S’approchant donc du pont, Thomas put un peu mieux apercevoir ce qui était en train de se passer ; Du côté Normand, on avait installé une sorte de petit poste de péage, un cabanon en bois avec de la toile et des drapeaux ducaux. Derrière des sacs de sable se tenaient deux sergents de Normandie, armés uniquement d’arcs longs. Ils étaient en train de discuter avec ce qui semblait être une caravanière : Une grande femme blonde, mince, accompagnée d’un jeune garçon et d’une dame aux cheveux gris.

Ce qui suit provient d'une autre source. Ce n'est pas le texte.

(** * scrapeErowid.py: a shallow embedding and its properties

    The script drives a browser over a list of report links, extracts a
    record per page and merges the records into a CSV table in batches.
    The embedding follows the script function by function:

    - text helpers used by the script ([strip], [splitlines], the [in]
      test on strings, the removal of "by" from the author line, the last
      field of the ban heading);
    - the pandas table ([DataFrame]) with [drop_duplicates(subset="Link")];
    - the browser and the parsed page ([Page], [GetResult]);
    - [get_all_report_links], [scrape_erowid_reports] (its loop body is
      [body], the loop is [loop]) and [remove_duplicates_from_csv];
    - console output, browser calls and file writes are recorded, in
      order, in the [trace] of the [World].

    What lives outside the script is a parameter of the development:
    the CSV reader and writer of pandas, the iteration order of a Python
    [set], and the answer of the web site to a request. Module [Pandas]
    gives one reader and writer that type the columns anew on every
    read, to run the cleanup pass on concrete files. *)

From Stdlib Require Import List Bool Arith Lia Ascii String Permutation.
From Stdlib Require Import DecimalString.
Import ListNotations.

Local Open Scope string_scope.
Local Open Scope list_scope.
Local Open Scope bool_scope.

Set Implicit Arguments.

(** ** Text helpers *)

Module Text.

(** ASCII characters for which Python's [str.isspace] holds. *)
Definition is_space (c : ascii) : bool :=
  let n := nat_of_ascii c in
  (((9 <=? n) && (n <=? 13)) || ((28 <=? n) && (n <=? 32)))%nat.

Fixpoint lstrip (s : string) : string :=
  match s with
  | EmptyString => EmptyString
  | String c t => if is_space c then lstrip t else s
  end.

Fixpoint rstrip (s : string) : string :=
  match s with
  | EmptyString => EmptyString
  | String c t =>
      let t' := rstrip t in
      if is_space c && (t' =? EmptyString) then EmptyString else String c t'
  end.

(** [s.strip()] *)
Definition strip (s : string) : string := rstrip (lstrip s).

(** [needle in hay] on strings. *)
Fixpoint contains (needle hay : string) : bool :=
  prefix needle hay ||
  match hay with
  | EmptyString => false
  | String _ t => contains needle t
  end.

(** [s.replace] of "by" by the empty string: every occurrence, left to
    right. *)
Fixpoint replace_by (s : string) : string :=
  match s with
  | EmptyString => EmptyString
  | String c t =>
      match t with
      | String c' t' =>
          if Ascii.eqb c "b"%char && Ascii.eqb c' "y"%char then replace_by t'
          else String c (replace_by t)
      | EmptyString => s
      end
  end.

(** [s.split(": ")[-1]]: what follows the last ": ". *)
Fixpoint last_field_from (cur s : string) : string :=
  match s with
  | EmptyString => cur
  | String c t =>
      match t with
      | String c' t' =>
          if Ascii.eqb c ":"%char && Ascii.eqb c' " "%char then last_field_from EmptyString t'
          else last_field_from (cur ++ String c EmptyString) t
      | EmptyString => cur ++ String c EmptyString
      end
  end.

Definition last_field (s : string) : string := last_field_from EmptyString s.

(** Line boundaries of [str.splitlines] in the ASCII range. *)
Definition is_linebreak (c : ascii) : bool :=
  let n := nat_of_ascii c in
  (((10 <=? n) && (n <=? 13)) || ((28 <=? n) && (n <=? 30)))%nat.

(** [s.splitlines()]: a "\r\n" pair is one boundary, and a final
    boundary opens no empty last line. *)
Fixpoint splitlines_from (cur s : string) : list string :=
  match s with
  | EmptyString => if cur =? EmptyString then [] else [cur]
  | String c t =>
      if is_linebreak c then
        match t with
        | String c' t' =>
            if Ascii.eqb c "013"%char && Ascii.eqb c' "010"%char
            then cur :: splitlines_from EmptyString t'
            else cur :: splitlines_from EmptyString t
        | EmptyString => cur :: splitlines_from EmptyString t
        end
      else splitlines_from (cur ++ String c EmptyString) t
  end.

Definition splitlines (s : string) : list string := splitlines_from EmptyString s.

(** [x in s] for a collection of strings used as a set. *)
Definition mem (x : string) (s : list string) : bool :=
  existsb (String.eqb x) s.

Le trio avait avec eux un Brahmine qui enfonçait ses deux grosses têtes dans un abreuvoir, l’effort de devoir porter des tas de sacoches semblant l’avoir assoiffé.
De l’autre côté du pont, dans le territoire de la Commune, d’autres sacs de sable. Un drapeau flottait au vent, une armoirie représentant une sorte de gros rat, ou un autre rongueur, sur un fond vert. Thomas n’eut aucune idée de ce que ce drapeau voulait dire, mais il aperçut un gars avec un pistolet-mitrailleur en train de fumer une cigarette de l’autre côté.
Alors que Thomas s’approchait, l’un des archers, un tout jeune homme aux cheveux bruns, les joues joufflues, habillé d’un gros manteau de chasseur avec un insigne cousu sur l’épaule, leva une main gantée pour arrêter le coursier.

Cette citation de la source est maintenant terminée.